The club’s chairman, Stafford Heginbotham, said:
“It was to be our day”.
Coach Terry Yorath described the events as “the worst day in my life.”
Police Superintendent Barry Osborne, divisional commander for the area, said many of his officers cried when they saw how badly people had been burned. Matthew Wildman was 17 at the time and suffered from rheumatoid arthritis, which meant he needed crutches to walk. He was helped out of the stand by other fans and spent a period of time in hospital. He later said:
“I have never known anything like it, either before, or since. Everybody in the city was devastated, but there was an amazing number of volunteers. […] I still have terrible memories of the day, but it is the humanity of those that helped us that I reflect on.”

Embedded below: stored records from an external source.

(** Taking the first free entry. *)
Lemma place_ok t L i free v x :
  tlb_rep t L -> free_entry_list t = i :: free -> spare_seq t -> tlb_trie t !! v = None -> v_page_no x = v ->
  exists t1 t2 e, upd_entry (set_free t free) i (fun e => set_valid (assign_entry e x)) = Ret t1 /\ stamp t1 i = Ret t2 /\
    tlb t2 !! i = Some e /\ p_page_no e = p_page_no x /\
    let t' := set_tries t2 (<[v := i]> (tlb_trie t2)) (<[p_page_no e := i]> (tlb_trie_pa t2)) in
    tlb_rep t' (i :: L) /\ contents t' (i :: L) = entry_trans x :: contents t L /\ tlb_frame t t' /\
    tlb_trie_pa t' = <[p_page_no x := i]> (tlb_trie_pa t) /\ free_entry_list t' = free /\
    (pa_exact t L -> p_page_no x ∉ map tr_ppn (contents t L) -> pa_exact t' (i :: L)).
Proof.
  intros R Hf Hs Hn Hv. pose proof (tr_seq _ _ R) as Hseq.
  assert (Hi : i ∈ L ++ free_entry_list t) by (rewrite Hf; set_solver). pose proof (proj1 (rep_lt _ _ R i) Hi) as Hlt.
  destruct (lookup_lt_is_Some_2 _ _ Hlt) as [e0 E0]. unfold upd_entry. simpl. rewrite E0.
  set (y := set_valid (assign_entry e0 x)). eexists. pose proof (fun H => stamp_ret (set_tlb (set_free t free) (<[i := y]> (tlb t))) i y H) as St.
  rewrite St by (first [simpl; by rewrite list_lookup_insert_eq|simpl; unfold spare_seq in Hs; lia]). clear St. eexists _, (set_lru y (tlb_lru_seq t + 1)).
  split; [done|]. split; [done|]. simpl. rewrite list_insert_insert_eq, list_lookup_insert_eq by done. split; [done|]. split; [done|].
  set (t' := set_tries _ _ _).
  assert (Hni : i ∉ L). { pose proof (rep_nodup _ _ R) as Hd. rewrite Hf in Hd. apply NoDup_app in Hd as (_ & Hd & _). intros Hx. apply (Hd i Hx). set_solver. }
  assert (Hl : forall j, j ∈ L -> tlb t' !! j = tlb t !! j). { intros j Hj. simpl. rewrite list_lookup_insert_ne; [done|]. by intros <-. }
  assert (Hli : tlb t' !! i = Some (set_lru y (tlb_lru_seq t + 1))) by (simpl; by rewrite list_lookup_insert_eq).
  assert (Htr : entry_trans (set_lru y (tlb_lru_seq t + 1)) = entry_trans x).
  { unfold entry_trans. destruct (flag_set_valid (assign_entry e0 x)) as [Hsh Hdi]. f_equal; [exact Hsh|exact Hdi]. }
  split_and!.
  - split.
    + simpl. rewrite length_insert, <- (tr_slots _ _ R), Hf. by rewrite Permutation_middle.
    + intros w j. change (tlb_trie t') with (<[v := i]> (tlb_trie t)). rewrite elem_of_cons, lookup_insert_Some, (tr_trie _ _ R). split.
      * intros [[<- <-]|(Hw & Hj & f & Hf' & Hfw)]; [split; [by left|]; rewrite Hli; eexists; split; [done|]; exact Hv|].
        split; [by right|]. exists f. by rewrite (Hl j Hj).
      * intros ([->|Hj] & f & Hf' & Hfw); [left; rewrite Hli in Hf'; injection Hf' as <-; split; [|done]; rewrite <- Hv; exact Hfw|].
        rewrite (Hl j Hj) in Hf'. right. split_and!; [|done|by exists f]. intros Hw.
        assert (A : tlb_trie t !! w = Some j) by (apply (tr_trie _ _ R); split; [done|]; by exists f). congruence.
    + intros j f Hj Hf'. change (tlb_lru_seq t') with (tlb_lru_seq t + 1). apply elem_of_cons in Hj as [->|Hj].
      * rewrite Hli in Hf'. injection Hf' as <-. split; [apply is_valid_set|simpl; lia].
      * rewrite (Hl j Hj) in Hf'. destruct (tr_used _ _ R j f Hj Hf'). split; [done|lia].
    + constructor.
      * apply (sorted_mono (fun a b => lru_at t b < lru_at t a)); [|apply (tr_order _ _ R)]. intros a b Ha Hb. unfold lru_at. by rewrite !Hl.
      * apply Forall_forall. intros b Hb. unfold lru_at. rewrite Hli, (Hl b Hb). simpl. destruct (rep_at _ _ R b Hb) as [f Hf']. rewrite Hf'.
        destruct (tr_used _ _ R b f Hb Hf'). simpl. lia.
    + unfold spare_seq in Hs. simpl. lia.
    + intros p j. simpl. rewrite length_insert. intros Hj. apply lookup_insert_Some in Hj as [[_ <-]|[_ Hj]]; [done|by eapply (tr_pa _ _ R)].
  - cbn [fmap option_fmap option_map]. rewrite Htr. f_equal. apply contents_same. intros j Hj. by rewrite (Hl j Hj).
  - split_and!; simpl; [done|by rewrite length_insert|lia|lia].
  - done.
  - done.
  - intros Hp Hpp p j.
    assert (Hpa : tlb_trie_pa t !! p_page_no x = None).
    { destruct (tlb_trie_pa t !! p_page_no x) as [j0|] eqn:Ej; [|done]. exfalso. apply Hpp. apply Hp in Ej as (Hj0 & f0 & Hf0 & <-).
      apply list_elem_of_fmap. exists (entry_trans f0). split; [done|]. apply list_elem_of_omap. exists j0. by rewrite Hf0. }
    change (tlb_trie_pa t') with (<[p_page_no x := i]> (tlb_trie_pa t)). rewrite elem_of_cons, lookup_insert_Some, (Hp p j). split.
    + intros [[<- <-]|(Hw & Hj & f & Hf' & Hfw)]; [split; [by left|]; rewrite Hli; by eexists|]. split; [by right|]. exists f. by rewrite (Hl j Hj).
    + intros ([->|Hj] & f & Hf' & Hfw); [left; rewrite Hli in Hf'; injection Hf' as <-; done|].
      rewrite (Hl j Hj) in Hf'. right. split_and!; [|done|by exists f]. intros Hw.
      assert (A : tlb_trie_pa t !! p = Some j) by (apply Hp; split; [done|]; by exists f). congruence.
Qed.

Lemma tlb_is_counters t l a b c d : tlb_is (add_counters t a b c d) l <-> tlb_is t l.
Proof. split; intros (L & [R1 R2 R3 R4 R5 R6] & Hp & Hc); exists L; (split; [split|]); done. Qed.

Lemma find_trie t l v : tlb_is t l -> spec_find v l = None -> tlb_trie t !! v = None.
Proof.
  intros (L & R & _ & <-) Hf. destruct (tlb_trie t !! v) as [i|] eqn:E; [|done].
  destruct (find_some t L R v i E) as (? & ? & ? & _ & _ & _ & _ & Hs & _). congruence.
Qed.

Lemma in_removelast {A} (x : A) l : x ∈ removelast l -> x ∈ l.
Proof.
  destruct (decide (l = [])) as [->|Hl]; [done|]. destruct (exists_last Hl) as (k & y & ->). rewrite removelast_last. set_solver.
Qed.

Lemma insert_ok t l v x :
  tlb_is t l -> spare_seq t -> (0 < length (tlb t))%nat -> evict_policy (tlb_cfg t) = LRU -> spec_find v l = None ->
  v_page_no x = v -> p_page_no x ∉ map tr_ppn l ->
  exists i t', tlb_insert t v x = Ret (Some i, t') /\ tlb_is t' (spec_insert (length (tlb t)) (entry_trans x) l) /\ tlb_frame t t'.
Proof.
  intros I Hs Hn Hpol Hf Hv Hpp. pose proof (find_trie t l v I Hf) as Ht. unfold tlb_insert. rewrite Ht, bool_decide_true by done. cbn [mbind outcome_bind assert_].
  pose proof (is_length t l I) as Hlen. unfold spec_insert.
  assert (Hroom : exists t0 l0 i free, match free_entry_list t with [] => '(_, t) ← tlb_evict (add_counters t 0 0 0 1); Ret t | _ => Ret t end = Ret t0 /\
    tlb_is t0 l0 /\ l0 = (if bool_decide (length l = length (tlb t)) then removelast l else l) /\ free_entry_list t0 = i :: free /\
    tlb_cfg t0 = tlb_cfg t /\ length (tlb t0) = length (tlb t) /\ tlb_lru_seq t0 = tlb_lru_seq t /\ tlb_trie t0 !! v = None).
  { destruct (free_entry_list t) as [|i free] eqn:Ef; simpl in Hlen.
    - destruct (evict_ok (add_counters t 0 0 0 1) l) as (i & t0 & E & I0 & (F1 & F2 & _) & Hf0 & F3 & Ht0); [by apply tlb_is_counters|done|done|done|].
      rewrite E. exists t0, (removelast l), i, []. rewrite bool_decide_true by lia. split_and!; try done. by apply Ht0.
    - exists t, l, i, free. rewrite bool_decide_false by lia. done. }
  destruct Hroom as (t0 & l0 & i & free & -> & (L & R & Hp & Hc) & Hl0 & Hfr & C1 & C2 & C3 & C4). cbn [mbind outcome_bind]. rewrite Hfr, <- Hl0.
  destruct (place_ok t0 L i free v x R Hfr) as (t1 & t2 & e & -> & E2 & He & Hpe & R' & Hc' & F' & _ & _ & Hp'); [unfold spare_seq in *; lia|done|done|].
  specialize (Hp' Hp). assert (Hfresh : p_page_no x ∉ map tr_ppn (contents t0 L)).
  { rewrite Hc, Hl0. case_bool_decide; [|done]. intros Hx. apply Hpp. apply list_elem_of_fmap in Hx as (y & -> & Hy). apply list_elem_of_fmap. exists y. split; [done|]. by apply in_removelast. }
  cbn [mbind outcome_bind]. rewrite E2. cbn [mbind outcome_bind]. unfold get_entry. rewrite He. eexists i, _. split; [done|]. split.
  - exists (i :: L). split_and!; [done|by apply Hp'|]. by rewrite <- Hc.
  - destruct F' as (F1 & F2 & F3). split_and!; [congruence|congruence|lia..].
Qed.

Lemma flush_ok t l : tlb_is t l -> tlb_is (flush_all t) [] /\ tlb_frame t (flush_all t).
Proof.
  intros (L & R & _ & _). split; [|split_and!; simpl; [done|apply length_fmap|lia..]].
  exists []. split_and!; [|intros p i; simpl; rewrite lookup_empty; set_solver|done]. split; simpl.
  - by rewrite length_fmap.
  - intros v i. rewrite lookup_empty. set_solver.
  - set_solver.
  - constructor.
  - apply R.
  - intros p i. by rewrite lookup_empty.
Qed.

(** *** Flags *)

Definition flag_update (shared dirty : bool) (e : TlbEntry) : TlbEntry :=
  let e := if shared then set_page_shared e else e in if dirty then set_page_dirty e else e.

Lemma flag_bit f b k : 0 <= k -> negb (Z.land (Z.lor f b) (2 ^ k) =? 0) = (negb (Z.land f (2 ^ k) =? 0) || negb (Z.land b (2 ^ k) =? 0))%bool.
Proof.
  intros Hk. assert (Hb : forall a, negb (Z.land a (2 ^ k) =? 0) = Z.testbit a k).
  { intros a. destruct (Z.testbit a k) eqn:Ha.
    - apply negb_true_iff, Z.eqb_neq. intros Hz. apply (f_equal (fun x => Z.testbit x k)) in Hz.
      rewrite Z.land_spec, Z.pow2_bits_true, Ha, Z.bits_0 in Hz by lia. done.
    - apply negb_false_iff, Z.eqb_eq, Z.bits_inj'. intros n Hn. rewrite Z.land_spec, Z.bits_0, Z.pow2_bits_eqb by lia.
      destruct (k =? n) eqn:En; [zb; subst; by rewrite Ha|apply andb_false_r]. }
  by rewrite !Hb, Z.lor_spec.
Qed.

Lemma flag_update_spec s d e :
  is_page_shared (flag_update s d e) = (s || is_page_shared e)%bool /\ is_page_dirty (flag_update s d e) = (d || is_page_dirty e)%bool /\
  is_valid (flag_update s d e) = is_valid e.
Proof.
  unfold flag_update, is_page_shared, is_page_dirty, is_valid, set_page_shared, set_page_dirty, SHARED, DIRTY, VALID.
  change 0x20 with (2 ^ 5). change 0x40 with (2 ^ 6). change 0x10 with (2 ^ 4).
  destruct s, d; simpl flag; rewrite ?flag_bit by lia; simpl; rewrite ?orb_false_r, ?orb_true_r; done.
Qed.

Lemma flag_update_same s d e :
  v_page_no (flag_update s d e) = v_page_no e /\ p_page_no (flag_update s d e) = p_page_no e /\ lru_seq (flag_update s d e) = lru_seq e.
Proof. by destruct s, d. Qed.

(** Changing the flags of one used entry. *)
Lemma rep_flags t L i e s d :
  tlb_rep t L -> pa_exact t L -> i ∈ L -> tlb t !! i = Some e ->
  let t' := set_tlb t (<[i := flag_update s d e]> (tlb t)) in
  tlb_rep t' L /\ pa_exact t' L /\ contents t' L = spec_flags (p_page_no e) s d (contents t L).
Proof.
  intros R Hp Hi E t'. assert (Hlt : (i < length (tlb t))%nat) by (by eapply lookup_lt_Some).
  destruct (flag_update_same s d e) as (V1 & V2 & V3), (flag_update_spec s d e) as (W1 & W2 & W3).
  assert (Hl : forall j, tlb t' !! j = if bool_decide (i = j) then Some (flag_update s d e) else tlb t !! j).
  { intros j. simpl. case_bool_decide; [subst j; by rewrite list_lookup_insert_eq|by rewrite list_lookup_insert_ne]. }
  assert (Hv : forall j f (g : TlbEntry -> Z), g (flag_update s d e) = g e ->
    (exists x, tlb t' !! j = Some x /\ g x = f) <-> exists x, tlb t !! j = Some x /\ g x = f).
  { intros j f g Hg. rewrite Hl. case_bool_decide as Hj; [subst j|done]. rewrite E. split; intros (x & Hx & Hf); injection Hx as <-; eexists; (split; [done|]); congruence. }
  assert (Hlru : forall j, lru_at t' j = lru_at t j).
  { intros j. unfold lru_at. rewrite Hl. case_bool_decide; [subst j; rewrite E; simpl; congruence|done]. }
  split_and!.
  - split.
    + simpl. rewrite length_insert. apply R.
    + intros v j. rewrite (Hv j v v_page_no V1). apply (tr_trie _ _ R).
    + intros j f Hj. rewrite Hl. case_bool_decide; [|apply (tr_used _ _ R j f Hj)]. subst j. intros Hf. injection Hf as <-.
      rewrite W3, V3. by apply (tr_used _ _ R i e).
    + apply (sorted_mono (fun a b => lru_at t b < lru_at t a)); [|apply R]. intros a b _ _. by rewrite !Hlru.
    + apply R.
    + intros p j. simpl. rewrite length_insert. apply (tr_pa _ _ R).
  - intros p j. rewrite (Hv j p p_page_no V2). apply Hp.
  - assert (Hk : forall j, j ∈ L -> j ∈ L) by done. revert Hk. generalize L at 1 3 4 as K. intros K.
    induction K as [|j K IH]; intros Hk; [done|]. destruct (rep_at _ _ R j) as [f Hf]; [apply Hk; set_solver|].
    rewrite (contents_cons t j f K Hf), (contents_cons t' j (if bool_decide (i = j) then flag_update s d e else f) K)
      by (rewrite Hl; by case_bool_decide).
    unfold spec_flags. cbn [map]. fold (spec_flags (p_page_no e) s d (contents t K)). rewrite IH by set_solver. f_equal. simpl. case_bool_decide as Hj.
    + subst j. assert (f = e) as -> by congruence. rewrite Z.eqb_refl. unfold entry_trans. by rewrite V1, V2, W1, W2.
    + destruct (p_page_no f =? p_page_no e) eqn:Ep; [|done]. exfalso. zb. apply Hj.
      assert (A1 : tlb_trie_pa t !! p_page_no e = Some i) by (apply Hp; split; [done|]; by exists e).
      assert (A2 : tlb_trie_pa t !! p_page_no e = Some j) by (apply Hp; split; [apply Hk; set_solver|]; by exists f). congruence.
Qed.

The Bradford Disaster Appeal fund, set up within 48 hours of the disaster, eventually raised over £3.5 million. The most memorable of hundreds of fundraising events was a reunion of the 1966 World Cup Final Starting XI that began with the original starting teams of both England and West Germany, and was held at Leeds United‘s stadium, Elland Road, in July 1985 to raise funds for the Appeal fund. England won the re-match 6–4.
Part of the Appeal funds were raised by The Crowd‘s recording of “You’ll Never Walk Alone” from Rodgers and Hammerstein’s musical Carousel, which reached number 1 in the UK Singles chart. The money raised from this record was contributed to fund the internationally renowned burns unit that was established in partnership between the University of Bradford and Bradford Royal Infirmary, immediately after the fire, which has also been Bradford City’s official charity for well over a decade.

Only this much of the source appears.